Una lunga gestione accompagna l’attesa per il nuovo capitolo dei JoyCut. Li avevamo lasciati nel 2008, reduci dalle fatiche di The Very Strange tale of Mr. Man, recensito a suo tempo qui su indie-eye.
Settembre ha salutato l’uscita di PiecesOfUsWereLeftOnTheGround, ultimo album per la formazione lucano-bolognese e in uscita per la Irma Records. Quindici tracce che si tingono di una new wave fosca e oscura, un viaggio musicale che è stato definito dagli stessi JoyCut come “un salto nell’abisso”. E in effetti i suoni di PiecesOfUsWereLeftOnTheGround indagano un’elettronica lunare, relegata in uno splendido isolamento che ha dell’autarchico. Abissali sì, ma anche intimi, fluttuanti, capaci di dolcezza infinita, melodici, come in Funeral, la traccia che meglio di tutte sintetizza il progetto JoyCut. E come potrebbe essere diversamente, quando il nome stesso rimanda a due monoliti della storia musica, rispettivamente Nick Drake e Roger Waters. JoyCut è il frutto di un cut-up fra le canzoni Joey e The Final Cut (Drake e Waters), e se vi accingerete all’ascolto dell’album con questo appunto nel taschino, qualcosa dei JoyCut vi suonerà più chiaro.

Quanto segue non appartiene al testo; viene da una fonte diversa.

(** Conversion to and from the eight integer types. A 64-bit integer converts
    to a [hugeint_t] of the same value. Casting back to a signed type gives the
    value when its magnitude is at most the maximum of the type, so the round
    trip holds for every value that the type can store, its smallest value being
    the marker for NULL. Casting to an unsigned type gives the value when it fits,
    but a negative value whose magnitude is at most the maximum is wrapped around
    instead of refused. Comparison is that of the values. *)
Theorem Hugeint_casts (T : int_type) (h : hugeint_t) (z : Z) :
  T ∈ int_types → hugeint_ok h → - NumericLimits_Maximum T <= z <= NumericLimits_Maximum T →
  HugeintTryCastInteger T h =
    (if decide (0 <= value h <= NumericLimits_Maximum T) then Some (value h)
     else if decide (- NumericLimits_Maximum T <= value h < 0)
       then Some (if is_signed T then value h else value h + 2 ^ width T) else None) ∧
  (is_signed T = true ∨ 0 <= z →
    value (HugeintConvertInteger z) = z ∧ HugeintTryCastInteger T (HugeintConvertInteger z) = Some z) ∧
  (Hugeint_LessThan h (HugeintConvertInteger z) = (value h <? value (HugeintConvertInteger z))) ∧
  (Hugeint_Equals h (HugeintConvertInteger z) = (value h =? value (HugeintConvertInteger z))).
Proof.
  intros HT Hh Hz. split; [by apply TryCast_spec|].
  assert (hugeint_ok (HugeintConvertInteger z)) as Hc.
  { unfold HugeintConvertInteger. split; cbn [lower upper]; [apply wrapU_range; lia|].
    unfold inS. destruct (z <? 0); cbn [Z.b2z]; lia. }
  split; [|split; [by apply comparison_value|by apply comparison_value]].
  intros Hs. assert (inS 64 z ∨ inU 64 z) as Hin.
  { unfold int_types in HT. unfold inS, inU.
    repeat (apply elem_of_cons in HT as [->|HT]; [cbn in *; destruct Hs; try done; lia|]). by apply elem_of_nil in HT. }
  destruct (HugeintConvertInteger_represents z Hin) as [_ Hv]. split; [done|].
  rewrite TryCast_spec, Hv by done. repeat case_decide; try lia; [done|]. destruct Hs as [->|]; [done|lia].
Qed.

Lemma Hugeint_casts_witness :
  HugeintTryCastInteger (mkIntType true 16) (HugeintConvertInteger (-1000)) = Some (-1000) ∧
  HugeintTryCastInteger (mkIntType false 8) (HugeintConvertInteger (-1)) = Some 255.
Proof.
  split; [|vm_compute; reflexivity].
  destruct (Hugeint_casts (mkIntType true 16) (HugeintConvertInteger (-1000)) (-1000)) as (_ & [_ H] & _);
    [unfold int_types; set_solver|split; vm_compute; intuition congruence|cbn; lia|left; reflexivity|exact H].
Defined.
Lemma FormatUnsigned_loop_spec fuel : ∀ v ptr,
  0 <= v < 100 ^ Z.of_nat fuel → (0 < fuel)%nat → ∃ ds, FormatUnsigned_loop fuel v ptr = ds ++ ptr ∧ decimal v ds.
Proof.
  induction fuel as [|fuel IH]; intros v ptr Hv Hf; [lia|]. cbn [FormatUnsigned_loop].
  rewrite Nat2Z.inj_succ, Z.pow_succ_r in Hv by lia. destruct (Z.leb_spec 100 v) as [Hge|Hlt].
  - destruct (digits_pair (v mod 100) ltac:(lia)) as [-> ->].
    destruct (IH (v / 100) (48 + v mod 100 / 10 :: 48 + (v mod 100) mod 10 :: ptr)) as (ds & -> & Hds); [lia|destruct fuel; cbn in *; lia|].
    exists (ds ++ [48 + v mod 100 / 10; 48 + (v mod 100) mod 10]). rewrite <-app_assoc. split; [done|].
    assert (decimal (v / 100 * 10 ^ Z.of_nat 2 + v mod 100) (ds ++ [48 + v mod 100 / 10; 48 + (v mod 100) mod 10])) as H.
    { apply (decimal_app (v / 100) (v mod 100) ds [48 + v mod 100 / 10; 48 + (v mod 100) mod 10]);
        [done|lia| |unfold read; cbn [foldl]; lia].
      rewrite !Forall_cons. unfold is_digit. repeat split; [lia..|constructor]. }
    change (10 ^ Z.of_nat 2) with 100 in H. by replace (v / 100 * 100 + v mod 100) with v in H by lia.
  - destruct (Z.ltb_spec v 10) as [Hlt'|Hge].
    + exists [48 + v]. split; [done|]. apply decimal_digit. lia.
    + destruct (digits_pair v ltac:(lia)) as [-> ->]. exists [48 + v / 10; 48 + v mod 10]. split; [done|].
      split; [rewrite !Forall_cons; unfold is_digit; repeat split; [lia..|constructor]|unfold read; cbn [foldl]; lia|].
      right. change (Z.of_nat (length [48 + v / 10; 48 + v mod 10])) with 2. change (10 ^ 2) with 100. change (10 ^ (2 - 1)) with 10. lia.
Qed.
Lemma Date_text_roundtrip_witness :
  Date_Convert (-735160) = (-43, 3, 15) ∧ Date_ToString (-735160) = Ok (codes "0044-03-15 (BC)") ∧
  TryConvertDate (codes "0044-03-15 (BC)") true = Ok (Some (-735160, [])).
Proof.
  split; [vm_compute; reflexivity|]. split; [vm_compute; reflexivity|].
  destruct (Date_text_roundtrip (-735160) true) as (text & H & Ht); [vm_compute; split; discriminate|].
  assert (Date_ToString (-735160) = Ok (codes "0044-03-15 (BC)")) as H' by (vm_compute; reflexivity).
  rewrite H' in H. injection H as <-. exact Ht.
Defined.

(** ISO weeks are not computed as documented: the first week starts one day late
    when January 4 is before a Thursday, and on January 1 when it is after one;
    2021-01-04, the first Monday of 2021 and the start of its first week, is in
    week 53, and 2018-12-31, in the first week of 2019, is in week 53. *)
Lemma ExtractISOWeekNumber_wrong :
  FromDate 2021 1 4 = Ok 18631 ∧ ExtractISODayOfTheWeek 18631 = 1 ∧ ExtractISOWeekNumber 18631 = Ok 53 ∧
  FromDate 2018 12 31 = Ok 17896 ∧ ExtractISODayOfTheWeek 17896 = 1 ∧ ExtractISOWeekNumber 17896 = Ok 53.
Proof. repeat split; vm_compute; reflexivity. Qed.
Definition TryCast_Operation (SRC DST : int_type) (input : Z) : option Z :=
  if decide (SRC ∈ checked_sources DST) then TryCastWithOverflowCheck SRC DST input else Some (wrap DST input).

Definition CastWithOverflowCheck (SRC DST : int_type) (value : Z) : res Z :=
  match TryCastWithOverflowCheck SRC DST value with
  | Some result => Ok result
  | None => Throw (ValueOutOfRangeException "Type value is out of range")
  end.

Definition Cast_Operation (SRC DST : int_type) (input : Z) : res Z :=
  if decide (SRC ∈ checked_sources DST) then CastWithOverflowCheck SRC DST input else Ok (wrap DST input).

(** ** Operators with overflow checks *)

(** [OverflowCheckedAddition] and the like: the operation in the wider type. *)
Definition overflow_checked (op : Z → Z → Z) (SRCTYPE UTYPE : int_type) (left right : Z) : option Z :=
  let uresult := wrap UTYPE (op (wrap UTYPE left) (wrap UTYPE right)) in
  if (uresult <? NumericLimits_Minimum SRCTYPE) || (NumericLimits_Maximum SRCTYPE <? uresult) then None
  else Some (wrap SRCTYPE uresult).

(** The type of twice the width, or the same one for 64 bits. *)
Definition wider (T : int_type) : int_type := mkIntType (is_signed T) (Z.min 64 (2 * width T)).

(** [__builtin_add_overflow] and the like: the wrapped result, and whether it is
    not the exact one. *)
Definition builtin_overflow (op : Z → Z → Z) (left right : Z) : bool * Z :=
  let result := s64 (op left right) in
  (negb (result =? op left right), result).

Definition null_check (result : Z) : option Z := if result =? - 2 ^ 63 then None else Some result.

Definition try_builtin (op : Z → Z → Z) (left right : Z) : option Z :=
  let '(overflow, result) := builtin_overflow op left right in
  if overflow then None else null_check result.

Definition add_int64_portable (left right : Z) : option Z :=
  let result := s64 (u64 (u64 left + u64 right)) in
  if ((left <? 0) && (right <? 0) && (0 <=? result)) || ((0 <=? left) && (0 <=? right) && (result <? 0)) then None
  else null_check result.

Definition TryAdd (builtin : bool) (T : int_type) (left right : Z) : option Z :=
  if width T =? 64 then
    if is_signed T then (if builtin then try_builtin Z.add left right else add_int64_portable left right)
    else if NumericLimits_Maximum T - left <? right then None
    else overflow_checked Z.add T (wider T) left right
  else overflow_checked Z.add T (wider T) left right.

Definition subtract_int64_portable (left right : Z) : option Z :=
  if (if right <? 0 then NumericLimits_Maximum int64_t + right <? left
      else left <? NumericLimits_Minimum int64_t + right)
  then None else Some (s64 (left - right)).

Definition TrySubtract (builtin : bool) (T : int_type) (left right : Z) : option Z :=
  if is_signed T then
    if width T =? 64 then (if builtin then try_builtin Z.sub left right else subtract_int64_portable left right)
    else overflow_checked Z.sub T (wider T) left right
  else if left <? right then None
  else overflow_checked Z.sub T (wider T) left right.

Definition multiply_uint64 (left right : Z) : option Z :=
  let '(small, large) := if right <? left then (right, left) else (left, right) in
  if NumericLimits_Maximum uint32_t <? small then None
  else
    let c := wrapU 32 (Z.shiftr large 32) in
    let d := wrapU 32 (Z.land (NumericLimits_Maximum uint32_t) large) in
    let r := u64 (small * c) in
    let s := u64 (small * d) in
    if NumericLimits_Maximum uint32_t <? r then None
    else
      let r := u64 (Z.shiftl r 32) in
      if NumericLimits_Maximum uint64_t - s <? r then None
      else overflow_checked Z.mul uint64_t uint64_t small large.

Nell’ampiezza della tracklist, gli zig zag dei JoyCut incalzano i minuti dell’album; una pulsante Wireless guarda ad una potenziale nomination come soundtrack pubblicitaria, gli strappi al synth di Drive vengono assaliti da sferzate epilettiche fra l’elettro-dance e l’industrial, l’apertura di Dark Star ammicca a certe sonorità alquanto New Order. Un continuo scambio di flussi ed energie forma la colonna vertebrale del disco, sali e scendi sonori che vanno dal crepitare caldo di ChildrenInLove, alla succinta Berlin, passando per il sound meccanico del vocoder di KidsKidsKids. Scenari metropolitani, quartieri urbani sui quali calano ritmi ora tribali ora elettronici.
Un decisivo passo avanti per la coppia Pasquale Pezzillo e Gael Califano, che con PiecesOfUsWereLeftOnTheGround raggiunge la quadra della perfezione, affidando all’espressività strumentale i contenuti dell’album.